Tudo decorria dentro da normalidade, até que, aos 29 anos, depois de sair de um problema simples de vesícula, mas que me tinha feito perder muito peso, fiz uma escara na nádega que infetou e se complicou. As escaras são feridas comuns em pessoas em que a mobilidade está condicionada. E, normalmente, são feridas profundas que demoram algum tempo até fecharem. Já tinha tido várias, tinha conseguido curá-las sempre, mas aquela descontrolou-se e infetou. Fui tratando dela, como já tinha feito com as outras, mas a verdade é que a deixei avançar demais e, quando dei por mim, o meu corpo debatia-se contra uma infeção generalizada – conhecida por septicémia – e já estava em risco de vida.
Voltei ao hospital, mas desta vez para uma experiência mais dolorosa: dois meses de internamento, seguido de outro, e mais um, e mais um.

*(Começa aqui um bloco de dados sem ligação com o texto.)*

(* ===== verification/OldRemanglerTheorems.v ===== *)
(** * The old remangler's theorems

    Termination on every tree, and where the old mangling loses what it was
    given. That what it writes is read back is in [OldRoundtrip.v]. *)

From Stdlib Require Import String.
From S2P Require Import Prelude Nodes ManglingUtils Punycode PunycodeSpecs NodePrinter PrinterSpecs OldDemangler Remangler RemanglerSpecs OldRemangler UnspecializedTypes.

(** ** Termination *)

Abbreviation E := (fun c : crash => c <> OutOfFuel).
Abbreviation ends m P := (prints (S := OldRemangler) E m P).
Abbreviation finishes m := (ends m (fun _ => True)).

Ltac print_fail ::= discriminate.

Lemma ends_getChild n i : ends (getChild n i) (fun c => In c (children n)).
Proof.
  intros s. unfold wp, getChild. destruct (children n !! i) as [c|] eqn:H; cbn; [|done].
  apply list_elem_of_In. by eapply list_elem_of_lookup_2.
Qed.

Lemma ends_beginAt n i : ends (beginAt n i) (fun c => In c (children n)).
Proof.
  intros s. unfold wp, beginAt. destruct (children n !! i) as [c|] eqn:H; cbn; [|done].
  apply list_elem_of_In. by eapply list_elem_of_lookup_2.
Qed.

Lemma ends_getFirstChild n : ends (getFirstChild n) (fun c => In c (children n)).
Proof. intros s. unfold wp, getFirstChild. destruct (children n) eqn:H; cbn; [done|by left]. Qed.
Definition avoids (F : ascii -> bool) (prefixes : list str) : bool :=
  forallb (fun c => implb (F c) (misses c prefixes)) all_ascii.

Lemma avoids_spec F prefixes c : avoids F prefixes = true -> F c = true -> misses c prefixes = true.
Proof. intros H Hc. pose proof (ascii_forall _ H c) as Hp. cbv beta in Hp. by rewrite Hc in Hp. Qed.

Lemma nextIfStr_other p c t ns :
  misses c [p] = true -> nextIfStr p (reading (c :: t) ns) = Ok (false, reading (c :: t) ns).
Proof.
  destruct p as [|d p]; [done|]. cbn [misses forallb]. rewrite andb_true_r, negb_true_iff. intros Hd.
  unfold nextIfStr, bind, gets, startswith. cbn [Mangled length take].
  destruct (str_eqb_spec (c :: take (length p) t) (d :: p)) as [[= -> _]|]; [|done].
  by rewrite Ascii.eqb_refl in Hd.
Qed.

Lemma nextCases_other {A} F (cases : list (str * OM A)) o t ns :
  avoids F (map fst cases) = true -> starts F t -> nextCases cases o (reading t ns) = o (reading t ns).
Proof.
  destruct t as [|c t]; [done|]. intros Ha Hc. pose proof (avoids_spec F _ c Ha Hc) as Hm. clear Ha Hc.
  induction cases as [|[p m] cases IH]; [done|]. cbn [nextCases]. cbn [map fst misses forallb] in Hm.
  apply andb_prop in Hm as [Hp Hm]. erewrite bind_ok; [|apply nextIfStr_other; cbn; by rewrite Hp]. by apply IH.
Qed.

(** The case for a code in front of which no other applies. *)
Fixpoint selects {A} (code : str) (cases : list (str * OM A)) : option (OM A) :=
  match cases with
  | [] => None
  | (p, m) :: cases =>
      if str_eqb p code then Some m
      else match code with
           | c :: _ => if misses c [p] then selects code cases else None
           | [] => None
           end
  end.

Lemma nextCases_selects {A} code (cases : list (str * OM A)) o m t ns :
  selects code cases = Some m -> nextCases cases o (reading (code ++ t) ns) = m (reading t ns).
Proof.
  induction cases as [|[p m'] cases IH]; [done|]. cbn [selects nextCases].
  destruct (str_eqb_spec p code) as [->|Hne].
  - intros [= ->]. unfold nextIfStr, startswith, bind, gets. cbn [Mangled]. rewrite take_app_length.
    destruct (str_eqb_spec code code) as [_|]; [|done]. cbn. unfold setMangled. cbn. by rewrite drop_app_length.
  - destruct code as [|c code]; [done|]. destruct (misses c [p]) eqn:Hm; [|done]. intros H.
    cbn [app]. erewrite bind_ok by by apply nextIfStr_other. cbn iota. by apply IH.
Qed.

Lemma nextIf_head c t ns : nextIf c (reading (c :: t) ns) = Ok (true, reading t ns).
Proof. unfold nextIf, bind, isEmpty, gets, peek. cbn. by rewrite Ascii.eqb_refl. Qed.

Lemma nextIf_miss F c t ns : F c = false -> starts F t -> nextIf c (reading t ns) = Ok (false, reading t ns).
Proof.
  destruct t as [|d t]; [done|]. intros Hc Hd. unfold nextIf, bind, isEmpty, gets, peek. cbn.
  destruct (Ascii.eqb_spec d c) as [->|]; [|done]. cbn in Hd. congruence.
Qed.

(** [nextIf] on a text that does not begin so. *)
Ltac read_miss F := erewrite bind_ok; [|apply (nextIf_miss F); [reflexivity|first [assumption|reflexivity|idtac]]]; cbn iota.

Lemma isEmpty_starts F t ns : starts F t -> isEmpty (reading t ns) = Ok (false, reading t ns).
Proof. by destruct t. Qed.

(** ** Numbers *)

Lemma read_digits ds rest : forall fuel num ns,
  digits ds -> startsWithDigit rest = false -> 0 <= num -> numeral num ds < 2 ^ 64 -> (length ds < fuel)%nat ->
  loop fuel demangleNatural_step num (reading (ds ++ rest) ns) = Ok (numeral num ds, reading rest ns).
Proof.
  induction ds as [|c ds IH]; intros fuel num ns Hd Hr Hn Hlt Hf; (destruct fuel as [|fuel]; [cbn in Hf; lia|]);
    cbn [loop]; unfold bind at 1, demangleNatural_step at 1.
  - cbn [app]. destruct rest as [|c rest]; [done|]. cbn. unfold startsWithDigit in Hr. cbn in Hr.
    unfold bind, peek. cbn. unfold id in Hr. by rewrite Hr.
  - inversion_clear Hd as [|? ? Hc Hd']. unfold bind, isEmpty, gets, peek, next. cbn -[wrap_u64]. rewrite Hc. cbn -[wrap_u64].
    fold (digitValue c). pose proof (digitValue_range c Hc). pose proof (numeral_ge (10 * num + digitValue c) ds) as Hge.
    cbn [numeral fold_left] in Hlt. fold (numeral (10 * num + digitValue c) ds) in Hlt.
    rewrite wrap_u64_id by (specialize (Hge ltac:(lia) Hd'); lia). unfold setMangled. cbn [OldDemangler.Substitutions]. rewrite drop_0.
    apply IH; [done|done|lia|done|cbn in Hf; lia].
Qed.

Lemma read_natural n rest ns :
  0 <= n < 2 ^ 64 -> startsWithDigit rest = false ->
  demangleNatural (reading (decimal n ++ rest) ns) = Ok (Some n, reading rest ns).
Proof.
  intros Hn Hr. destruct (decimal_spec n) as (c & ds & -> & Hd & Hv & _); [lia|].
  inversion_clear Hd as [|? ? Hc Hd']. unfold demangleNatural, bind at 1, isEmpty, gets. cbn [Mangled length app Nat.eqb].
  unfold bind at 1, next, bind at 1, peek. cbn [Mangled]. unfold bind at 1, advanceOffset, modify. cbn [ret].
  rewrite Hc. cbn [negb]. unfold bind, while_, setMangled. cbn [Mangled skipn OldDemangler.Substitutions]. rewrite drop_0. fold (digitValue c).
  rewrite (read_digits ds rest); [|done|done| |rewrite <- Hv in Hn; exact (proj2 Hn)|rewrite length_app; lia].
  - rewrite <- Hv. reflexivity.
  - apply digitValue_range in Hc. lia.
Qed.

(** [mangleIndex] *)
Definition indexStart (c : ascii) : bool := isDigit c || Ascii.eqb c "_".

Definition indexText (value : Z) : str := if value =? 0 then lit "_" else decimal (value - 1) ++ lit "_".

Lemma decimal_starts n : 0 <= n -> starts isDigit (decimal n).
Proof. intros Hn. destruct (decimal_spec n Hn) as (c & ds & -> & Hd & _). by inversion_clear Hd. Qed.

Lemma read_index value rest ns :
  0 <= value < 2 ^ 64 -> demangleIndex (reading (indexText value ++ rest) ns) = Ok (Some value, reading rest ns).
Proof.
  intros Hv. unfold demangleIndex, indexText. destruct (Z.eqb_spec value 0) as [->|Hne].
  - change (lit "_" ++ rest) with ("_"%char :: rest). by rewrite (bind_ok _ _ _ _ _ (nextIf_head _ _ _)).
  - rewrite <- app_assoc. read_miss isDigit; [|apply starts_app, decimal_starts; lia].
    rewrite (bind_ok _ _ _ _ _ (read_natural (value - 1) (lit "_" ++ rest) ns ltac:(lia) eq_refl)).
    change (lit "_" ++ rest) with ("_"%char :: rest). rewrite (bind_ok _ _ _ _ _ (nextIf_head _ _ _)). unfold ret.
    replace (value - 1 + 1) with value by lia. by rewrite wrap_u64_id.
Qed.

Lemma indexText_starts value : 0 <= value -> starts indexStart (indexText value).
Proof.
  intros H. unfold indexText. destruct (Z.eqb_spec value 0) as [|Hne]; [done|]. apply starts_app.
  eapply starts_mono; [|apply decimal_starts; lia]. intros c Hc. unfold indexStart. by rewrite Hc.
Qed.

(** ** Identifiers *)

(** A text that can be told from the length in front of it. *)
Definition nameText (s : str) : Prop :=
  s <> [] /\ isDigit (default NUL (head s)) = false /\ Z.of_nat (length s) < 2 ^ 64.

Definition identifierStart (c : ascii) : bool := isDigit c || Ascii.eqb c "o".

Definition lengthPrefixed (s : str) : str := decimal (Z.of_nat (length s)) ++ s.

#[global] Arguments lengthPrefixed : simpl never.
#[global] Arguments indexText : simpl never.

Lemma read_name isOperator kind s rest ns :
  nameText s ->
  demangleIdentifierText false isOperator kind (reading (lengthPrefixed s ++ rest) ns)
  = Ok (if isOperator then createNodeText kind <$> translateToOperator s else Some (createNodeText kind s),
        reading rest ns).
Proof.
  intros (Hne & Hd & Hlen). unfold lengthPrefixed. rewrite <- app_assoc. unfold demangleIdentifierText.
  rewrite (bind_ok _ _ _ _ _ (read_natural (Z.of_nat (length s)) (s ++ rest) ns ltac:(lia) ltac:(by destruct s))).
  unfold bind at 1, hasAtLeast, gets. cbn [Mangled]. rewrite length_app.
  destruct (Z.leb_spec (Z.of_nat (length s)) (Z.of_nat (length s + length rest))) as [_|]; [|lia]. cbn [negb].
  unfold bind at 1, slice, gets. cbn [Mangled]. rewrite Nat2Z.id, take_app_length.
  unfold bind at 1, advanceOffset, modify, setMangled. cbn [Mangled OldDemangler.Substitutions]. rewrite drop_app_length.
  unfold bind, decode. cbn [negb ret]. destruct (Nat.eqb_spec (length s) 0) as [H|_]; [by apply nil_length_inv in H|].
  destruct isOperator; [|done]. by destruct (translateToOperator s).
Qed.

Lemma lengthPrefixed_starts s : starts isDigit (lengthPrefixed s).
Proof. apply starts_app, decimal_starts. lia. Qed.

Lemma read_identifier kind s rest ns :
  nameText s ->
  demangleIdentifier kind (reading (lengthPrefixed s ++ rest) ns)
  = Ok (Some (createNodeText (default K_Identifier kind) s), reading rest ns).
Proof.
  intros Hs. unfold demangleIdentifier. pose proof (starts_app _ _ rest (lengthPrefixed_starts s)) as Ht.
  rewrite (bind_ok _ _ _ _ _ (isEmpty_starts _ _ _ Ht)). cbn iota.
  read_miss isDigit.
  read_miss isDigit. by rewrite read_name.
Qed.

(** *** Operators *)

Definition operatorText (op : str) : Prop :=
  op <> [] /\ Forall (fun c => operatorChar c = true) op /\ Z.of_nat (length op) < 2 ^ 64.

Definition operatorModes : list (Kind * OperatorKind * ascii) :=
  [(K_PrefixOperator, Prefix, "p"); (K_PostfixOperator, Postfix, "P"); (K_InfixOperator, Infix, "i")]%char.
(** A code, and the parts behind it. *)
Lemma oldWrites_wrapping h f k code t :
  In (k, code) wrappingCodes -> writesType h f t -> writesInner h (S f) (mkNode k NoPayload [asType t]).
Proof.
  intros Hin H. unfold OldNominalWriting.writesInner. rewrite mangle_unfold.
  enough (writes typeStart h (_ <- put code ;; mangleWithFuel f (asType t)) TI (Some (mkNode k NoPayload [asType t])) []) as Hw.
  { eapply oldWrites_writer; [|exact Hw]. intros s. table Hin. }
  eapply (oldWrites_code _ _ typeStart) with (R' := fun g => demangleUnder k (demangleType (TI g))).
  - table Hin.
  - intros g s ns Hs. table Hin.
  - eapply oldWrites_map; [exact H|done].
Qed.

Lemma oldWrites_inout h f t : writesInner h f t -> writesInner h (S f) (mkNode K_InOut NoPayload [t]).
Proof.
  intros H. unfold OldNominalWriting.writesInner. rewrite mangle_unfold. writer.
  eapply (oldWrites_code _ _ typeStart) with (R' := fun g => demangleUnder K_InOut (TI g)); [done..|].
  do 2 (eapply oldWrites_pure; [intros; reflexivity|]). eapply oldWrites_map; [exact H|done].
Qed.

Lemma oldWrites_error h f : writesInner h (S f) (createNodeText K_ErrorType []).
Proof.
  unfold OldNominalWriting.writesInner. rewrite mangle_unfold. by apply (oldWrites_text _ _ _ _ (lit "ERR")).
Qed.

Passei por altos pouco altos, baixos muito baixos, dias em que achei que tinha perdido a esperança de me safar, mas outros em que me agarrei a tudo o que me restava e a todos os que me rodeavam para sobreviver. Quando olhei para trás, tinha passado 6 meses internada e mais de 2 anos entre médicos disto ou daquilo, até me voltar a sentir bem.
Estive presa por um fio mas, mais uma vez, ganhei.
Foi durante este período que percebi que também eu tinha um limite, e que, para não me deparar de novo com ele, tinha que ouvir mais o meu corpo. Prestar-lhe mais atenção.
Desde essa altura, declarei guerra às escaras. Passaram-se 12 anos, e nunca mais tive nenhuma.
O livro “Ser Feliz É Uma Escolha”, que escrevi há 1 ano, conta estas histórias, mas também conta muitas outras. Porque estas duas, por si só, não me definem. A mulher em que me tornei foi influenciada por elas, é certo, mas marcaram-me igualmente os fins de semana na Caparica, as férias grandes passadas entre Magoito e Tomar, os primeiros namorados, as saídas à noite. E, ainda, o nascimento da minha sobrinha, o amor pelos meus cães, o meu trabalho, os meus sonhos, as minhas causas e até os meus medos. Está tudo naquelas páginas.
O “Ser Feliz É Uma Escolha” é a minha vida passada em revista. São 40 anos contados na 1ª pessoa, sem filtros e apenas com um objetivo: mostrar que, apesar dos solavancos, a vida vale cada minuto.